Mas antes de ler eu já gostava de livros. Íamos dormir – os quatro filhos mais velhos – com minha mãe lendo estorinhas: Bambi; Papai e Mamãe Pargo... Livros lindos: estórias comoventes, ilustrações que enchiam os olhos. Aprendi a ler um pouquinho antes da hora... a vida até meados dos anos 60 era organizada, tudo tinha hora, tempo e lugar. Eu estava sempre por perto enquanto minha mãe alfabetizava minha irmã. Ela usava, me lembro bem, uma cartilha maravilhosa, como nunca mais voltei a ver... Parecia um calendário gigante: espiralada, grandes páginas cor de laranja e letras, sílabas e palavras em preto... Um dia, passa uma caminhonete em frente à nossa casa, em velocidade normal, e eu, da varanda, olho por cima do muro baixo e leio, alto: transportadora. Nem eu sabia que já estava lendo. Todos se admiraram. A partir dessa tarde o que mais tenho feito é ler.

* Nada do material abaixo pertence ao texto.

(** * Creative-Platform: feature aggregation, validation and inference

    A shallow embedding of the feature pipeline of the repository:

    - [Server]: [computeMetrics] of [data_collector_2/server/server.js]
      together with the helpers [toMin], [roundMin] and [safeRatio] of
      [src/server.js], over the rows of the [raw_events] table;
    - [ML]: the class [DataProcessor] ([_validate_data], [_preprocess_data],
      [fit_transform], [transform]) and [predict_dataframe] of
      [predict_pipeline];
    - [Api] and [Extension]: the handler of [POST /events/batch] and the
      background script that sends the events.

    Numbers.  JavaScript and NumPy numbers are IEEE doubles.  They are
    modelled here by exact rationals, extended on the JavaScript side with
    the three special values a division can produce.  Rounding errors of
    the binary representation are therefore outside the model, the special
    values of a division by zero are inside it.  Where the code rounds a
    number that is a tie in exact arithmetic ([toMin], [toFixed]), the
    doubles of the code can fall on the other side of the tie. *)

From Stdlib Require Import String Ascii.
From Stdlib Require Import ZArith QArith Qround Qabs List Bool.
From Stdlib Require Import Lia Lqa Permutation Sorted.
Import ListNotations.

Local Open Scope string_scope.
Local Open Scope list_scope.
Local Open Scope Z_scope.
(** * Survey coder: the batch classification pipeline

    A shallow embedding of [coder_app/services/classification_service.py]
    (class [ClassificationService]): the batch classifier [classify_batch],
    the concurrent scheduler [classify_batches_async], the codebook text
    serializer [reconstruct_codebook_text] and the slicing helper
    [chunk_list], together with the properties the design document states
    about them.

    Conventions of the embedding.
    - A Python [str] is a [string]; every character stands for one code
      point below 256.
    - A Python [float] is a binary64 primitive float.
    - A dictionary with a fixed set of keys is a record.
    - An exception is the [Raised] outcome of a computation; the calls made
      to the model client are appended to a log that every computation
      threads. *)

From Stdlib Require Import ZArith Lia DecimalString Ascii String.
From Stdlib Require Import Floats.PrimFloat.
From stdpp Require Import base list strings.

Local Open Scope string_scope.
Local Open Scope list_scope.
Local Open Scope Z_scope.

(** ** Python values and outcomes *)

(** The exceptions the modelled code can meet: a list assignment out of
    range, and [range] called with a zero step. *)
Inductive PyError : Type :=
  | IndexError
  | ValueError.

Inductive outcome (A : Type) : Type :=
  | Returned (a : A)
  | Raised (e : PyError).
Arguments Returned {A} a.
Arguments Raised {A} e.

Definition outcome_bind {A B : Type} (m : outcome A) (k : A -> outcome B)
  : outcome B :=
  match m with
  | Returned a => k a
  | Raised e => Raised e
  end.

Definition outcome_map {A B : Type} (f : A -> B) (m : outcome A) : outcome B :=
  outcome_bind m (fun a => Returned (f a)).

(** A value as the model may place it in the [index] field of a result
    entry. [bool] is a subclass of [int] in Python: [isinstance(True, int)]
    holds and [True] indexes a list as 1. *)
Inductive PyValue : Type :=
  | PyInt (z : Z)
  | PyBool (b : bool)
  | PyFloat (f : float)
  | PyStr (s : string)
  | PyNone.

(** [isinstance(v, int)], with the integer the value then denotes. *)
Definition as_int (v : PyValue) : option Z :=
  match v with
  | PyInt z => Some z
  | PyBool b => Some (Z.b2z b)
  | PyFloat _ | PyStr _ | PyNone => None
  end.

(** [x or []] on an optional list. *)
Definition or_empty {A : Type} (x : option (list A)) : list A :=
  match x with
  | Some l => l
  | None => []
  end.

(** [l[i] = v]: a negative index counts from the end, an index outside
    [-len(l), len(l)) raises [IndexError]. *)
Definition py_setitem {A : Type} (l : list A) (i : Z) (v : A)
  : outcome (list A) :=
  let n := Z.of_nat (length l) in
  if (0 <=? i) && (i <? n) then Returned (<[Z.to_nat i := v]> l)
  else if (- n <=? i) && (i <? 0) then Returned (<[Z.to_nat (i + n) := v]> l)
  else Raised IndexError.

(** [l[lo:hi]] with Python's clamping of both bounds. *)
Definition py_slice_bound (n i : Z) : Z :=
  if i <? 0 then Z.max 0 (i + n) else Z.min i n.

Definition py_slice {A : Type} (l : list A) (lo hi : Z) : list A :=
  let n := Z.of_nat (length l) in
  let lo' := py_slice_bound n lo in
  let hi' := py_slice_bound n hi in
  take (Z.to_nat (hi' - lo')) (drop (Z.to_nat lo') l).

(** [range(0, stop, step)] as a list. *)
Definition py_range0 (stop step : Z) : outcome (list Z) :=
  if step =? 0 then Raised ValueError
  else if step <? 0 then
    Returned (map (fun k => Z.of_nat k * step)
                  (seq 0 (Z.to_nat ((stop + step + 1) / step))))
  else
    Returned (map (fun k => Z.of_nat k * step)
                  (seq 0 (Z.to_nat ((stop + step - 1) / step)))).

(** [str(i)] for a natural number. *)
Definition str_of_nat (n : nat) : string :=
  NilEmpty.string_of_uint (Nat.to_uint n).

(** [sep.join(parts)]. *)
Definition py_join (sep : string) (parts : list string) : string :=
  String.concat sep parts.

(** The characters [str.strip] removes, among the code points below 256:
    U+0009 to U+000D, U+001C to U+0020, U+0085 and U+00A0. *)
Definition py_isspace (c : ascii) : bool :=
  let n := nat_of_ascii c in
  ((9 <=? n) && (n <=? 13) || (28 <=? n) && (n <=? 32)
   || (n =? 133) || (n =? 160))%nat.

Fixpoint py_lstrip (s : string) : string :=
  match s with
  | EmptyString => EmptyString
  | String c rest => if py_isspace c then py_lstrip rest else s
  end.

Fixpoint py_rstrip (s : string) : string :=
  match s with
  | EmptyString => EmptyString
  | String c rest =>
      match py_rstrip rest with
      | EmptyString => if py_isspace c then EmptyString else String c EmptyString
      | kept => String c kept
      end
  end.

Definition py_strip (s : string) : string := py_rstrip (py_lstrip s).

(** The characters the source spells with an escape. In the source file
    the two characters backslash, n inside a non-raw literal are written
    with a doubled backslash: they denote a backslash followed by the
    letter n, not a line feed. *)
Definition dquote : string := String "034"%char EmptyString.
Definition newline : string := String "010"%char EmptyString.
Definition backslash_n : string := "\n".
Definition backslash_dquote : string := "\" +:+ dquote.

E ler talvez seja o que eu mais goste de fazer. Acho que é genético. Meus pais também sempre gostaram muito de ler. De ler e de ouvir música. Minha mãe – que na juventude foi professora no interior de Castelo, lia de Fon-fon a Cena Muda, clássicos e bobagens. Lia e lê muito, ainda hoje. Meu pai, então, nem se fala. Foi um brilhante aluno do Colégio São Vicente de Paulo, muito admirado pelo grande professor José Leão... Meu pai tinha livros e livros e livros. Pilhas de livros. Castro Alves, Euclides da Cunha, Graça Aranha, Augusto dos Anjos... Lia muito. Ajudou a fundar o ginásio da cidade mineira onde moramos – Itaobim: pedra verde, lugar das turmalinas – fazia discursos, foi político, brizolista, adorava um palanque. Até hoje lembro os malões e caixotes de livros, porque não tinha, em casa, lugar para tanto livro e revista. Pois bem... se eu sumia, havia dois lugares aonde eu podia ser encontrada: em cima do pé de manga, no finalzinho do quintal, ou dentro de um malão, lendo. Lia tudo. Me impressionava, muito, o Velho Testamento. Não era uma imposição, nem mesmo indicação, essa leitura. Era mais um livro que estava ali, à mão, por isso eu lia. Nós, filhos não batizados por decisão do meu pai, que era católico, líamos o que líamos por prazer.  Aliás, havia outra fonte de leitura de que não posso esquecer: eu a-do-ra-va ficar ao lado do meu pai quando ele abria os caixotes de mercadoria da sua loja. Para embalar discos, lâmpadas, e outras coisas delicadas, usavam jornal amassado. Era com uma ansiedade muito grande que eu, com 7-8 anos, desembolava as folhas de jornal pra ler os quadrinhos dos Sobrinhos do Capitão (achava uma coisa genial representar o sono com a letra Z e um serrote cortando toras de madeira), Pafúncio e Marocas... Fui apaixonada por Flecha Ligeira, pelo Zorro da Bala de Prata (porque havia dois), e por Tarzan. Mas lia todos. Luluzinha ouvindo o canto da baleia permanece em minha memória. Só não lia fotonovelas.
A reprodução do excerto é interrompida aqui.